In July 2021, UK-based oil major Shell made a splash when it switched on a 10-megawatt facility to produce hydrogen from renewable energy, the largest in Europe. “Green” hydrogen, as it’s called, is rare today, but is poised to be essential in the climate-proofed economy to replace fossil fuels in agriculture, shipping, and heavy industry. European countries and the US have big plans to build more large-scale electrolyzers, the machines that use electricity to split hydrogen atoms out of water. But as with other climate technologies like solar panels, wind turbines, and batteries, on electrolyzers China is already eating the rest of the world’s lunch.
In December, Chinese state-owned oil company Sinopec broke ground on a 300–megawatt green hydrogen electrolyzer, which will be the world’s largest when it comes online next year. Chemical producer Baofeng is also already operating a 200-MW green hydrogen plant. Many other smaller projects are scattered across China. Green hydrogen is not cost-competitive today with hydrogen made from natural gas, and most experts expect it will need at least a decade of government subsidies to come down in cost and gain market share. But in China, many major emitters, especially state-owned enterprises (SOEs) are lining up as big customers for domestic electrolyzer producers, such that electrolyzer sales there far outpace those in Europe or the US. In a Jan. 21 forecast, energy intelligence firm BloombergNEF said it expects global electrolyzer sales to quadruple in volume in 2022 from last year, with China accounting for two-thirds of demand.
“With China’s net-zero goal, state-owned companies are quite keen to show they’re in line with the government’s target,” said Martin Tengler, BNEF’s lead hydrogen analyst. “So they’re taking the initiative, and building projects that are much bigger than what we see in the rest of the world.”

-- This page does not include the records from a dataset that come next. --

(** [getPaymentStatus] follows the specification's status table. *)
Lemma getPaymentStatus_run data c :
  getPaymentStatus fetch this data c =
  (Returned (spec_session_status (snap_status s)),
   (c ++ [ [VStr "called here"; VStr (snap_status s)] ])%list).
Proof using Hfetch.
  unfold getPaymentStatus, bind.
  rewrite fetchPaymongo_reported. cbn. unfold spec_session_status.
  destruct (String.eqb (snap_status s) "succeeded"); [reflexivity|].
  destruct (String.eqb (snap_status s) "awaiting_next_action"); [reflexivity|].
  destruct (String.eqb (snap_status s) "awaiting_payment_method"); [reflexivity|].
  destruct (String.eqb (snap_status s) "processing"); reflexivity.
Qed.

End Runs.

Lemma vendor_of_reports s : reports (vendor_of s) s.
Proof. intros req. reflexivity. Qed.

Lemma service_of_expects e : expects (service_of e) e.
Proof. intros cart_id. reflexivity. Qed.

(** Whatever the session data, the context, the API key and the console,
    an invocation of [authorizePayment] hands back [classify s e]. *)
Lemma authorizePayment_classify fetch this s e data ctx c :
  reports fetch s -> expects this e ->
  result_of (fst (authorizePayment fetch this data ctx c)) = classify s e.
Proof.
  intros Hf Hc. unfold classify.
  rewrite (authorizePayment_run fetch this s e Hf Hc).
  rewrite (authorizePayment_run _ _ s e (vendor_of_reports s) (service_of_expects e)).
  destruct (String.eqb (snap_status s) "succeeded"); [|reflexivity].
  destruct ((snap_amount s =? exp_total e)
            && String.eqb (exp_currencyCode e) (toLowerCase (snap_currency s)));
    reflexivity.
Qed.

(** [classify] by cases: the only value it ever hands back is [AUTHORIZED]. *)
Lemma classify_cases s e :
  classify s e =
  if String.eqb (snap_status s) "succeeded"
     && (snap_amount s =? exp_total e)
     && String.eqb (exp_currencyCode e) (toLowerCase (snap_currency s))
  then Returned (Some AUTHORIZED)
  else Returned None.
Proof.
  unfold classify.
  rewrite (authorizePayment_run _ _ s e (vendor_of_reports s) (service_of_expects e)).
  destruct (String.eqb (snap_status s) "succeeded"); [|reflexivity].
  destruct (snap_amount s =? exp_total e); [|reflexivity].
  destruct (String.eqb (exp_currencyCode e) (toLowerCase (snap_currency s)));
    reflexivity.
Qed.

Lemma toSessionStatus_reported s :
  toSessionStatus (Reported s) = Returned (spec_session_status (snap_status s)).
Proof.
  unfold toSessionStatus. cbn [vendor_for].
  rewrite (getPaymentStatus_run _ _ s (vendor_of_reports s)). reflexivity.
Qed.

(** A rejected [fetch] rejects the method: nothing catches it. *)
Lemma getPaymentStatus_fetch_rejected this data c err :
  getPaymentStatus (failing_vendor err) this data c = (Thrown err, c).
Proof. reflexivity. Qed.

(** An empty payload, whatever the response around it, is an [ERROR], and
    nothing is logged. *)
Lemma getPaymentStatus_empty_payload fetch this data c res body :
  (forall req, fetch req = Returned res) ->
  json res = Returned body -> truthy body = false ->
  getPaymentStatus fetch this data c = (Returned ERROR, c).
Proof.
  intros Hf Hj Hb. unfold getPaymentStatus, fetchPaymongo, bind, await, discard, ret.
  rewrite Hf. destruct (negb (ok res)); cbn; rewrite Hj, Hb; reflexivity.
Qed.

(** ** The reconciler *)

(** C1: [classify] hands back [AUTHORIZED] exactly when the status is
    [succeeded], the amount is the expected total and the lower-cased
    currency is the expected currency code; when one of the three fails,
    [AUTHORIZED] is not handed back. *)
Theorem classify_authorized_iff (s : PaymentIntentSnapshot) (e : OrderExpectation) :
  classify s e = Returned (Some AUTHORIZED)
  <-> (snap_status s = "succeeded"
       /\ snap_amount s = exp_total e
       /\ toLowerCase (snap_currency s) = exp_currencyCode e).
Proof.
  rewrite classify_cases. split.
  - destruct (String.eqb (snap_status s) "succeeded") eqn:Hs; [|discriminate].
    destruct (snap_amount s =? exp_total e) eqn:Ha; [|discriminate].
    destruct (String.eqb (exp_currencyCode e) (toLowerCase (snap_currency s))) eqn:Hc;
      [|discriminate].
    intros _. apply String.eqb_eq in Hs, Hc. apply Z.eqb_eq in Ha. auto.
  - intros (Hs & Ha & Hc).
    apply String.eqb_eq in Hs. apply Z.eqb_eq in Ha.
    symmetry in Hc. apply String.eqb_eq in Hc.
    rewrite Hs, Ha, Hc. reflexivity.
Qed.

Example classify_authorized_example :
  classify (mkSnapshot "pi_1" 5000 "PHP" "succeeded") (mkExpectation 5000 "php")
  = Returned (Some AUTHORIZED).
Proof. reflexivity. Qed.

(** C2: at the specification's own example (succeeded, amount 4000 against
    a total of 5000) [classify] hands back no value, not [ERROR]. *)
Theorem classify_mismatch_no_value :
  classify (mkSnapshot "pi_1" 4000 "PHP" "succeeded") (mkExpectation 5000 "php")
  = Returned None.
Proof. reflexivity. Qed.

(** C3: for the three pending statuses [classify] hands back no value, not
    [PENDING]. *)
Theorem classify_pending_no_value :
  classify (mkSnapshot "pi_1" 5000 "PHP" "awaiting_next_action") (mkExpectation 5000 "php")
  = Returned None
  /\ classify (mkSnapshot "pi_1" 5000 "PHP" "awaiting_payment_method") (mkExpectation 5000 "php")
     = Returned None
  /\ classify (mkSnapshot "pi_1" 5000 "PHP" "processing") (mkExpectation 5000 "php")
     = Returned None.
Proof. repeat split; reflexivity. Qed.

(** C4: on status [processing] the two variants part: the status-only one
    hands back [PENDING], [classify] hands back no value. *)
Theorem toSessionStatus_classify_differ :
  toSessionStatus (Reported (mkSnapshot "pi_1" 5000 "PHP" "processing")) = Returned PENDING
  /\ classify (mkSnapshot "pi_1" 5000 "PHP" "processing") (mkExpectation 5000 "php")
     = Returned None.
Proof. split; reflexivity. Qed.

(** Where the gate passes, the two variants agree. *)
Lemma toSessionStatus_classify_agree_authorized s e :
  classify s e = Returned (Some AUTHORIZED) ->
  toSessionStatus (Reported s) = Returned AUTHORIZED.
Proof.
  rewrite classify_cases, toSessionStatus_reported. unfold spec_session_status.
  destruct (String.eqb (snap_status s) "succeeded"); [reflexivity|discriminate].
Qed.

(** On every status other than [succeeded] they differ. *)
Lemma toSessionStatus_classify_differ_everywhere s e :
  snap_status s <> "succeeded" ->
  classify s e = Returned None
  /\ exists r, toSessionStatus (Reported s) = Returned r.
Proof.
  intros Hs. apply String.eqb_neq in Hs. split.
  - rewrite classify_cases, Hs. reflexivity.
  - rewrite toSessionStatus_reported. eauto.
Qed.

(** C5, as stated, fails: when the snapshot cannot be fetched the method
    throws; it does not hand back [ERROR]. *)
Lemma toSessionStatus_unfetchable_not_ERROR :
  toSessionStatus (Unfetchable (TypeError "fetch failed")) <> Returned ERROR.
Proof. discriminate. Qed.

(** C5, amended: the status-only variant hands back [AUTHORIZED] for
    [succeeded], [PENDING] for [awaiting_next_action],
    [awaiting_payment_method] and [processing], [ERROR] for every other
    status and [ERROR] for an absent snapshot (an empty payload); when the
    fetch itself fails, that failure is what the caller gets. *)
Theorem toSessionStatus_table :
  (forall s, toSessionStatus (Reported s) =
             Returned (if String.eqb (snap_status s) "succeeded" then AUTHORIZED
                       else if String.eqb (snap_status s) "awaiting_next_action" then PENDING
                       else if String.eqb (snap_status s) "awaiting_payment_method" then PENDING
                       else if String.eqb (snap_status s) "processing" then PENDING
                       else ERROR))
  /\ toSessionStatus Absent = Returned ERROR
  /\ (forall err, toSessionStatus (Unfetchable err) = Thrown err).
Proof.
  split; [|split; [reflexivity|intros err; reflexivity]].
  intros s. rewrite toSessionStatus_reported. unfold spec_session_status.
  destruct (String.eqb (snap_status s) "succeeded"); [reflexivity|].
  destruct (String.eqb (snap_status s) "awaiting_next_action"); [reflexivity|].
  destruct (String.eqb (snap_status s) "awaiting_payment_method"); reflexivity.
Qed.
(** C5.  The recorded index is not looked up again.  On the batch of
    [staleIndexCase], replayed in the order add column then modify
    column, both appliers succeed: the first turns [t(b, c)] into
    [t(a, b, c)]; the second passes its two guards, takes out the
    column at the recorded index [0], which is now [a], and puts the
    new definition of [b] behind [c].  The table ends as [t(b, c, b')]
    with the old [b] still in it and [a] lost, where the claim gives
    [t(a, c, b')]. *)
Theorem modifyColumnJob_stale_index_removes_another_column :
  exists c1 c2 : testCase,
    updateTableInfo staleIndexCase addFirstTask = Ret (c1, None) /\
    columns <$> hTables c1 !! 0%nat = Some [Some 0%nat; Some 1%nat; Some 2%nat] /\
    isColumnDeleted c1 1%nat 0%nat = false /\
    updateTableInfo c1 staleModifyTask = Ret (c2, None) /\
    columns <$> hTables c2 !! 0%nat = Some [Some 1%nat; Some 2%nat; Some 3%nat].
Proof.
  exists (putTable 0%nat (withColumns (Some <$> [0%nat; 1%nat; 2%nat])
                            (plainTable "t" "44" [1%nat; 2%nat] []))
            (putColumn 0%nat (plainColumn "a" 0) staleIndexCase)).
  exists (putTable 0%nat (withColumns (Some <$> [1%nat; 2%nat; 3%nat])
                            (plainTable "t" "44" [1%nat; 2%nat] []))
            (putColumn 0%nat (plainColumn "a" 0) staleIndexCase)).
  repeat split; vm_compute; reflexivity.
Qed.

China’s solar skills gave it a leg up on hydrogen
China’s journey to command the solar market started after heavily-subsidized pioneers in the US and Germany had already laid the groundwork for mass-produced panels. Hydrogen is different; China has long dominated electrolyzer production. But the two stories are linked: Throughout the 2010s, the country’s top customers for electrolyzers were solar companies, which use hydrogen in the production of polysilicon for solar cells. Electrolyzers, like solar panels, are relatively inexpensive and easy to mass-produce; because of the lower cost of labor and raw materials, electrolyzers made in China can be sold for a quarter of the cost of those made elsewhere. And now that there’s more demand for them, production is booming—starting with domestic customers but eventually targeting exports.
“A lot of the same factors that enabled Chinese companies to dominate the solar market can be done with electrolyzers,” Tengler said. “And a lot of the new electrolyzer entrants include those same companies that have come to dominate the solar industry,” including panel manufacturer Longi and power inverter manufacturer Sungrow.
Europe and the US could still catch up. In December German conglomerate Thyssenkrupp said it would build the first gigawatt-scale individual electrolyzer by 2026, in Saudi Arabia. Electrolyzer manufacturers in the US and Europe are building a number of “gigafactories” that together will be equipped to roll out gigawatts’ worth of electrolyzers over the next couple of years. But until more industrial hydrogen consumers in Europe and the US are willing to shell out for green hydrogen—or are forced to by government decarbonization mandates—Tengler said the new electrolyzer factories will struggle to find many customers.
“A lot of this capacity will be sitting idle,” Tengler said. “They could be producing more than China, but the demand just isn’t there.”